▶ Activity: Starting at the line that has "incident_rows (db r.2)" and stopping after the line that has "rewrite Hflag in *; discriminate.", reproduce the listing below exactly; omit everything else.

▶ Records provided:
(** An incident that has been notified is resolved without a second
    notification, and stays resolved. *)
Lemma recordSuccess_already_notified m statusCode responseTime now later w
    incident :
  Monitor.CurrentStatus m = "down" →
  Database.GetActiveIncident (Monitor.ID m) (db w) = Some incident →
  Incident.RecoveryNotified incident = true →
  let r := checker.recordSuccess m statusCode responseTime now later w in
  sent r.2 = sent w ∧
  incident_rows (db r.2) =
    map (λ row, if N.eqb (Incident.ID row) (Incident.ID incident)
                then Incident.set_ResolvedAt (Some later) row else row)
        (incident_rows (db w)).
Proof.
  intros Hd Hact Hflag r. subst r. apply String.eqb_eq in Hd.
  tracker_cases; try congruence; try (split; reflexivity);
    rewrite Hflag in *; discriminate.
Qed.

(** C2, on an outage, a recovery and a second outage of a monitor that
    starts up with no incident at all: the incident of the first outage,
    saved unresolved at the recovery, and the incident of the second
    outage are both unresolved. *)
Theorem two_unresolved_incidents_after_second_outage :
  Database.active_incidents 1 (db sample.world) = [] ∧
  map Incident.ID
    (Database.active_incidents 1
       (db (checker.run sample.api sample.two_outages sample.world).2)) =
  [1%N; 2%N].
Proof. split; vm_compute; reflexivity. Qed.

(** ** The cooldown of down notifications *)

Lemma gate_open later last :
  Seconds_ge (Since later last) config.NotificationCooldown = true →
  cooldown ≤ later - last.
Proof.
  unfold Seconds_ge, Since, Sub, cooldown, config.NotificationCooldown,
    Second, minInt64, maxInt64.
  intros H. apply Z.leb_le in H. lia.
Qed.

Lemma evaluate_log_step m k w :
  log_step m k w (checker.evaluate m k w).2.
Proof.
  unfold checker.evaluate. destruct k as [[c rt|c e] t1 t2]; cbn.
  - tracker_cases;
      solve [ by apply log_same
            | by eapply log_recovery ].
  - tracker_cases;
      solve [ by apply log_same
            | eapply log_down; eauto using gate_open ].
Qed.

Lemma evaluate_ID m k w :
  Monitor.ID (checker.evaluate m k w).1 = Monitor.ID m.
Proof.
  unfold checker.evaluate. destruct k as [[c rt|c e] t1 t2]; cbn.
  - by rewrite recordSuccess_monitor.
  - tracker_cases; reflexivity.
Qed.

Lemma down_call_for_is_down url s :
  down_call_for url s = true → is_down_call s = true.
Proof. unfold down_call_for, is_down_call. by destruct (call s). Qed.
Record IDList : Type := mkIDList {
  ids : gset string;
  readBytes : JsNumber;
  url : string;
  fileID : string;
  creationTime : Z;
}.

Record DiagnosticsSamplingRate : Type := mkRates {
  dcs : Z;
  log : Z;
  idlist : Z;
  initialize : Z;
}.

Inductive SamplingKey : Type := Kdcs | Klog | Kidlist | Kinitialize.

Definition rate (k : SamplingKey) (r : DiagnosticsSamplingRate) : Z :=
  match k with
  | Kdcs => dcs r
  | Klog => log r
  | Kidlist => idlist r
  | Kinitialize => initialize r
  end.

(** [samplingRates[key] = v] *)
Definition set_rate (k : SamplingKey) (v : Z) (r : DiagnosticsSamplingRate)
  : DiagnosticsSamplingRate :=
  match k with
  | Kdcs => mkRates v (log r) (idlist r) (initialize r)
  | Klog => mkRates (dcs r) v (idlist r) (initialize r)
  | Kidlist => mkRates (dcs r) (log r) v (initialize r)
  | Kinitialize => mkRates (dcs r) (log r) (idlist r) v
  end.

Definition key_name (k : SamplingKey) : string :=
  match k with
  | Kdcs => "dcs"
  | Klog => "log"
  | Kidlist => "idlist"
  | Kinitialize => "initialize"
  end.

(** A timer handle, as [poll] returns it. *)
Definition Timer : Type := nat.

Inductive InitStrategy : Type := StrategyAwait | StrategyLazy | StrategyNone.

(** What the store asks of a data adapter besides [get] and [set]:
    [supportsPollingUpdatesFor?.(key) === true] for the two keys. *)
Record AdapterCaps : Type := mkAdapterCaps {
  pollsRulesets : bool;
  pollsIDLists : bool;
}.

▶ Task result:
  incident_rows (db r.2) =
    map (λ row, if N.eqb (Incident.ID row) (Incident.ID incident)
                then Incident.set_ResolvedAt (Some later) row else row)
        (incident_rows (db w)).
Proof.
  intros Hd Hact Hflag r. subst r. apply String.eqb_eq in Hd.
  tracker_cases; try congruence; try (split; reflexivity);
    rewrite Hflag in *; discriminate.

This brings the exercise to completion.